Faced with antibiotic resistance, a new look at phages

by time news

The book. After being relegated to the rank of laboratory tools in Western countries, phages, these bacteria viruses discovered at the beginning of the 20the century, are arousing renewed interest in the face of antibiotic resistance. How to develop phage therapies by freeing oneself from the eradicating logic that accompanies the abusive use of antibiotics, both in animal health and in human health?

This is the question explored by the anthropologist Charlotte Brives, in her book Facing antibiotic resistance. A political ecology of microbes, prefaced by the recently deceased philosopher Bruno Latour.

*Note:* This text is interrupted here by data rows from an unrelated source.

Lemma assign_family_ok st nodes existing ipv6 out : leases_unique existing →
  assign_family st nodes existing ipv6 = Ok out → family_plan st nodes existing ipv6 out.
Proof.
  intros [Hnk Hni] H. unfold assign_family in H. destruct (ParsePrefix (pool_text ipv6 st)) as [pool|] eqn:Hp; [|done].
  ok_guard H as Hf%negb_false_iff%eqb_prop. apply bind_ok_inv in H as ([a' plan] & HA%wrap_ok_inv & [= <-]).
  set (ex := filter (of_family ipv6) existing) in *. set (fn := filter _ nodes) in *.
  pose proof (ParsePrefix_wf _ _ Hp) as [Hwf Hv].
  assert (Hu : leases_unique ex) by (split; by apply NoDup_fmap_filter).
  pose proof (NewAllocator_ok pool ex (family_reserved ipv6 st) Hwf (leases_unique_consistent _ Hu)) as Hok.
  destruct (NewAllocator_fields pool ex (family_reserved ipv6 st)) as [Epool Eres].
  pose proof (λ l, NewAllocator_leases pool ex (family_reserved ipv6 st) l (proj1 Hu)) as Hkeep.
  destruct (Assign_inv _ _ _ _ Hok HA) as [Ho [Hp' Hr'] Hg Hpl Hall Hls Hli _]. cbn [fst snd] in *.
  assert (Hpool : ∀ l, l ∈ Leases plan → prefix.Contains pool (l_EffectiveIP l) = true ∧
    l_EffectiveIP l ∉ family_reserved ipv6 st ∧ addr.Is6 (l_EffectiveIP l) = ipv6).
  { intros l Hl%Hls%Hpl. destruct Hl as [Hl _]. destruct (ok_leases _ Ho _ _ Hl) as [[Hc Hr] _].
    rewrite Hp', Epool, Contains_Masked in Hc by done. rewrite Hr', Eres, Contains_Masked in Hr by done.
    split_and!; [done|tauto|]. apply Contains_BitLen, Is6_BitLen in Hc. by rewrite Hc. }
  constructor.
  - intros n Hn Hfam. destruct (Hall n) as [ip Hip]; [by apply list_elem_of_filter|]. exists ip. by apply Hli.
  - intros l Hl%Hls%Hpl. destruct Hl as [_ (n & Hk & Hn)%list_elem_of_fmap].
    pose proof (Assign_checked _ _ _ _ HA Hn). apply list_elem_of_filter in Hn as [Hfam Hn]. eauto.
  - intros l Hl%Hpool. destruct Hl as (? & ? & ?). split_and!; [by exists pool|done|done].
  - intros [k ip] [k' ip'] H1%Hls H2%Hls. simpl in *. intros ->. congruence.
  - intros [k ip] [k' ip'] H1%Hls%Hpl H2%Hls%Hpl. simpl in *. intros ->. f_equal.
    apply (alloc_ok_inj a' _ _ ip' Ho); [apply H1|apply H2].
  - intros l l' Hl (Hfam & Hcv & (pool' & Hpp & Hc) & Hr) Hl' Heq.
    pose proof (Hpool l' Hl') as (_ & _ & Hf6). pose proof Hl' as [H2 (n & Hkey & [Hnf _]%list_elem_of_filter)%list_elem_of_fmap]%Hls%Hpl.
    assert (Hfl : addr.Is6 (l_EffectiveIP l) = ipv6).
    { destruct Heq as [Heq|Heq]; [by rewrite Heq|]. rewrite <-Hfam, Heq, Hkey. done. }
    rewrite Hfl in *. simplify_eq.
    assert (Hin : l ∈ ex) by (by apply list_elem_of_filter).
    assert (H1 : leases a' !! l_NodeKey l = Some (l_EffectiveIP l)).
    { eapply lookup_weaken; [|exact Hg]. apply Hkeep; [done|]. unfold usable_lease.
      rewrite Hcv, Hfam, Hfl, eqb_reflx, Contains_Masked, Hc, (Contains_addr_valid _ _ Hc) by done. cbn [andb].
      apply bool_decide_eq_true. rewrite Eres. tauto. }
    destruct l as [k ip], l' as [k' ip']. simpl in *. destruct Heq as [->| ->]; f_equal; [|congruence].
    by apply (alloc_ok_inj a' _ _ ip').
Qed.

And it is, according to the feminist approach of sciences and technology studies that it adopts, to deconstruct the infrastructure in question, from the language of war reducing microbes to their pathogenic dimension to the mass production of antibiotics by the capitalist system, passing through their evaluation according to the criteria of medicine based on evidence. “So what can the practice of medicine based on the eradication of microbes mean when the relationships we have with them appear to us to be much more complex and abundant than a simple relationship of pathogenicity? »she asks.

A quest for new models

Its rich and original investigation begins with the story of André, a paraplegic man suffering from recalcitrant urinary tract infections to whom two doctors refused the aid initially promised for the administration of phages purchased in Georgia. Hence an anger that the author describes with empathy while revealing the political dimension. “It would be very easy to downplay André’s speech for its excess and its ‘conspiracy’ accents, to exclude André from the discussions for his propensity to not respect the implicit rules. What fascinates me while listening to him is rather the way in which he politically translates his life with certain micro-organisms: there seems to be a solution; this solution is not available in France », she analyzes.

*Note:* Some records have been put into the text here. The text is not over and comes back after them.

(* ===== verification/Candidates.v ===== *)
(** * Candidate tables

    Both route builders collect offers into a map from a key (a prefix or a
    domain) to candidate entries, at most one per profile, and install an entry
    only when its key has a single candidate.  This file states that pattern
    once: [add_candidate] is the loop of [addIPCandidate] and
    [addDNSCandidate], and [candidates_ok] is what the table satisfies. *)

From S2P Require Import Prelude.

Section candidates.
Context {K E O : Type} `{Countable K} (key : O → K) (entry : O → E) (id : E → string).
Context (better : E → E → bool).

(** [better c e]: the new entry [e] replaces the profile's candidate [c]. *)
Fixpoint add_candidate (candidates : list E) (e : E) : list E :=
  match candidates with
  | [] => [e]
  | c :: rest =>
    if negb (String.eqb (id c) (id e)) then c :: add_candidate rest e
    else if better c e then e :: rest else candidates
  end.
Definition add_offer (m : gmap K (list E)) (o : O) : gmap K (list E) :=
  <[key o := add_candidate (default [] (m !! key o)) (entry o)]> m.
Definition candidate_table (os : list O) : gmap K (list E) := foldl add_offer ∅ os.

Lemma add_candidate_ids l e :
  id <$> add_candidate l e =
    if decide (id e ∈ id <$> l) then id <$> l else (id <$> l) ++ [id e].
Proof.
  induction l as [|c l IH]; [rewrite decide_False; [done|by intros ?%elem_of_nil]|].
  cbn [add_candidate]. rewrite !fmap_cons.
  destruct (String.eqb_spec (id c) (id e)) as [He|Hne]; cbn [negb].
  - rewrite decide_True by (rewrite He; by left). clear IH.
    destruct (better c e); simpl; by rewrite ?He.
  - rewrite fmap_cons, IH.
    destruct (decide (id e ∈ id <$> l)) as [Hd|Hd];
      destruct (decide (id e ∈ id c :: (id <$> l))) as [Hd0|Hd0]; try done; exfalso.
    + apply Hd0. by right.
    + apply elem_of_cons in Hd0 as [?|?]; [congruence|done].
Qed.
Lemma add_candidate_elem l e x : x ∈ add_candidate l e → x = e ∨ x ∈ l.
Proof.
  induction l as [|c l IH]; simpl; [intros ->%list_elem_of_singleton; by left|].
  repeat case_match.
  - intros [->|Hx]%elem_of_cons; [right; by left|]. destruct (IH Hx); [by left|right; by right].
  - intros [->|Hx]%elem_of_cons; [by left|right; by right].
  - by right.
Qed.

(** Every key offered has its candidates: one per offering profile. *)
Record candidates_ok (os : list O) (m : gmap K (list E)) : Prop := {
  co_ids k l : m !! k = Some l → NoDup (id <$> l) ∧ l ≠ [];
  co_sound k l e : m !! k = Some l → e ∈ l → ∃ o, o ∈ os ∧ e = entry o ∧ key o = k;
  co_complete o : o ∈ os → ∃ l, m !! key o = Some l ∧ id (entry o) ∈ id <$> l }.

Lemma candidate_table_ok os : candidates_ok os (candidate_table os).
Proof.
  unfold candidate_table. induction os as [|o os IH] using rev_ind.
  { split; simpl.
    - intros k l. by rewrite lookup_empty.
    - intros k l e. by rewrite lookup_empty.
    - by intros o ?%elem_of_nil. }
  destruct IH as [Hids Hsound Hcomp]. rewrite foldl_app. simpl.
  set (m := foldl add_offer ∅ os) in *. unfold add_offer. set (q := key o).
  assert (Hold : NoDup (id <$> default [] (m !! q))).
  { destruct (m !! q) as [l|] eqn:El; simpl; [by apply (Hids q l)|apply NoDup_nil_2]. }
  pose proof (add_candidate_ids (default [] (m !! q)) (entry o)) as Hadd.
  pose proof (add_candidate_elem (default [] (m !! q)) (entry o)) as Helem.
  assert (id (entry o) ∈ id <$> add_candidate (default [] (m !! q)) (entry o)) as Hid.
  { rewrite Hadd. case_decide; [done|]. apply elem_of_app. right. by left. }
  revert Hadd Helem Hid. generalize (add_candidate (default [] (m !! q)) (entry o)).
  intros l0 Hadd Helem Hid. split.
  - intros k l. destruct (decide (q = k)) as [<-|Hne]; [|rewrite lookup_insert_ne by done; apply Hids].
    rewrite lookup_insert_eq. intros [= <-]. split.
    + rewrite Hadd. case_decide; [done|]. by apply NoDup_snoc.
    + intros Hnil. rewrite Hnil in Hid. by apply elem_of_nil in Hid.
  - intros k l e. destruct (decide (q = k)) as [<-|Hne].
    + rewrite lookup_insert_eq. intros [= <-] [->|Hin]%Helem.
      * exists o. split_and!; [apply elem_of_app; right; by left|done|done].
      * destruct (m !! q) as [l|] eqn:El; simpl in Hin; [|by apply elem_of_nil in Hin].
        destruct (Hsound q l e El Hin) as (o' & ? & ? & ?). exists o'.
        split_and!; [apply elem_of_app; by left|done|done].
    + rewrite lookup_insert_ne by done. intros Hl Hin.
      destruct (Hsound k l e Hl Hin) as (o' & ? & ? & ?). exists o'.
      split_and!; [apply elem_of_app; by left|done|done].
  - intros o' [Hin| ->%list_elem_of_singleton]%elem_of_app; [|exists l0; by rewrite lookup_insert_eq].
    destruct (Hcomp o' Hin) as (l & Hl & Hil). destruct (decide (q = key o')) as [He|Hne].
    + rewrite <-He in *. exists l0. rewrite lookup_insert_eq. split; [done|].
      rewrite Hl in Hadd. simpl in *. rewrite Hadd. case_decide; [done|]. apply elem_of_app. by left.
    + exists l. by rewrite lookup_insert_ne.
Qed.

(** The key [k] is offered by profile [p] and by nobody else. *)
Definition sole_offer (os : list O) (k : K) (p : string) : Prop :=
  (∃ o, o ∈ os ∧ key o = k ∧ id (entry o) = p) ∧
  ∀ o, o ∈ os → key o = k → id (entry o) = p.

(** A key has a single candidate exactly when a single profile offers it. *)
Lemma single_candidate os k l :
  candidate_table os !! k = Some l →
  (∀ e, l = [e] → sole_offer os k (id e) ∧ ∃ o, o ∈ os ∧ e = entry o ∧ key o = k) ∧
  (∀ p, sole_offer os k p → ∃ e, l = [e] ∧ id e = p).
Proof.
  intros Hl. destruct (candidate_table_ok os) as [Hids Hsound Hcomp].
  destruct (Hids k l Hl) as [Hnd Hne]. split.
  - intros e ->. destruct (Hsound k [e] e Hl ltac:(by left)) as (o & Ho & He & Hk).
    split; [split|by exists o].
    + exists o. by rewrite He.
    + intros o' Ho' Hk'. destruct (Hcomp o' Ho') as (l' & Hl' & Hin).
      rewrite Hk', Hl in Hl'. injection Hl' as <-. by apply list_elem_of_singleton in Hin.
  - intros p [_ Huniq]. destruct l as [|e1 [|e2 l]]; [done| |].
    + exists e1. split; [done|]. destruct (Hsound k [e1] e1 Hl ltac:(by left)) as (o & Ho & -> & Hk).
      by apply Huniq.
    + exfalso. destruct (Hsound k _ e1 Hl ltac:(by left)) as (o1 & Ho1 & -> & Hk1).
      destruct (Hsound k _ e2 Hl ltac:(by right; left)) as (o2 & Ho2 & -> & Hk2).
      pose proof (Huniq _ Ho1 Hk1) as E1. pose proof (Huniq _ Ho2 Hk2) as E2.
      rewrite !fmap_cons in Hnd. apply NoDup_cons in Hnd as [Hnd _]. apply Hnd.
      rewrite E1, E2. by left.
Qed.
Lemma table_key os k : is_Some (candidate_table os !! k) ↔ ∃ o, o ∈ os ∧ key o = k.
Proof.
  destruct (candidate_table_ok os) as [Hids Hsound Hcomp]. split.
  - intros [l Hl]. destruct (Hids k l Hl) as [_ Hne]. destruct l as [|e l]; [done|].
    destruct (Hsound k _ e Hl ltac:(by left)) as (o & ? & _ & ?). eauto.
  - intros (o & Ho & <-). destruct (Hcomp o Ho) as (l & Hl & _). eauto.
Qed.
End candidates.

It then leads the reader into a reflection on the multiple potentialities of phages, bacteria and their interactions with their environments, including the human body, through the visit of a microbiology laboratory, the questions of infectiologists faced with the arbitrations between amputation and new therapeutic attempt, or the limits of regulatory frameworks.

Although the book will be easier to access for readers familiar with the sociology of science than for neophytes, its interest also lies in the author’s quest for new models which, without denying the methods of evidence-based medicine, enrich them. This is the case of the tailor-made therapies developed at the Croix-Rousse hospital in Lyon, or at the Reine-Astrid military hospital in Brussels, based on the search for the most accurate responses to complex medical situations. in the face of which it is no longer a question of claiming to be able to eradicate at all costs, but of accepting and making livable.